El hombre no sabe que esa mujer es catequista y menos sabrá lo que su insólita pregunta ha desencadenado.

El Señor viene ahora a nuestro encuentro 
en cada hombre y en cada acontecimiento
Prefacio de Adviento II



domingo, 25 de diciembre de 2016

La Palabra de las palabras

Paz, paz, sobre los días y las noches cansadas/ 
de recoger voces falsas*

El hombre es un animal que habla. Y en su capacidad de proferir palabras va tejiendo historias que lo expresan. Lo hace por gusto pero también por necesidad. Necesita espejarse en ciertos relatos que le recuerden –y acaso clarifiquen– el misterio de su identidad.
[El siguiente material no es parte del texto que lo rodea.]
(** In every protocol switch each case is reached by its own value, giving
    its protocol when the build has it and HE_UNKNOWN when it was left out, and
    every other value gives HE_UNKNOWN. *)
Theorem switch_selects cfg cases f :
  In cases [eth_cases; vlan_cases; ip4_cases; IP6_PROTO_SWITCH; gre_cases] -> In f cases ->
  switch cfg cases (case_value f) = (if has cfg f then case_proto f else HE_UNKNOWN) /\
  forall v, (forall g, In g cases -> v <> case_value g) -> switch cfg cases v = HE_UNKNOWN.
Proof.
  intros Hc Hf. split.
  - destruct (has cfg f) eqn:Hh.
    + apply switch_case; [done..|]. intros g Hg. revert Hf Hg.
      repeat (destruct Hc as [<-|Hc]; [cbn; intuition (subst; done)|]). destruct Hc.
    + destruct (switch_spec cfg cases (case_value f)) as [E|(g & Hg & Hh' & E & _)]; [done|].
      assert (g = f); [|congruence]. clear Hh Hh'. revert Hf Hg E.
      repeat (destruct Hc as [<-|Hc]; [cbn; intuition (subst; done)|]). destruct Hc.
  - intros v Hv. destruct (switch_spec cfg cases v) as [E|(g & Hg & _ & E & _)]; [done|].
    by apply Hv in Hg.
Qed.

Lemma switch_selects_witness :
  switch (Build (fun _ => true) true true) eth_cases 0x86dd = HE_IP6.
Proof.
  destruct (switch_selects (Build (fun _ => true) true true) eth_cases NET_ETH_TYPE_IPV6
    (or_introl eq_refl) (or_intror (or_intror (or_introl eq_refl)))) as [H _].
  exact H.
Defined.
Es por eso que toda cultura tiene sus grandes relatos (y la cultura deriva del culto).


La particularidad judeocristiana está en la pretensión de que su relato no sea ascendente sino descendente. Esto significa que en las grandes cuestiones como el origen y el fin, el bien y el mal, la palabra no procede del hombre sino del mismo Dios. Entonces, como Dios habla, el hombre no adivina sino que escucha. La pretensión se vuelve más atrevida en tanto restringe la revelación de Dios en sentido propio a un solo pueblo. La hazaña de Israel consiste en haber permanecido obstinadamente fiel –a pesar de muchas caídas– al don nada fácil de la Palabra.

La fe cristiana dice aún más. Dios habla porque es Palabra. Dios es diálogo, es una eterna comunicación trinitaria. Pero en su inescrutable libertad ha decidido abrir el juego de ese diálogo amoroso. La apertura ha sido gradual: primero la creación, luego Israel en sus diversas etapas, y ahora, finalmente, Jesús. Como dice san Juan, la Palabra se hizo carne y habitó entre nosotros.

Dijimos antes que el hombre es un animal que habla. Pero hay momentos en los que calla abrumado por la noche del dolor. Es entonces cuando percibe la pobreza de su relato y se vuelve especialmente ávido de una Palabra luminosa. Cansado de los fragmentos anhela la Palabra definitiva, esa Palabra que nunca declina sino que es capaz de encender la esperanza en la prueba. El cristiano cree –en el sentido fuerte del término– haber escuchado esa Palabra de Vida que sostiene el universo entero. Dios mismo se ha dado a conocer, sin velos ni misterios, sin reservas; Él, la Razón, el Orden, el Sentido, el Amor.


El escándalo se consuma en tanto Dios ha querido decirse en un hombre. La Palabra se hizo carne. Jesús. El Todopoderoso en un niño. Lo máximo en lo mínimo. Lo eterno en el tiempo. La transparencia del espíritu en la opacidad de la materia. La luz de la verdad en la oscuridad del sufrimiento. La vida en abundancia en el cansancio del peregrino. El Rey en un pesebre. El Inocente en la cruz.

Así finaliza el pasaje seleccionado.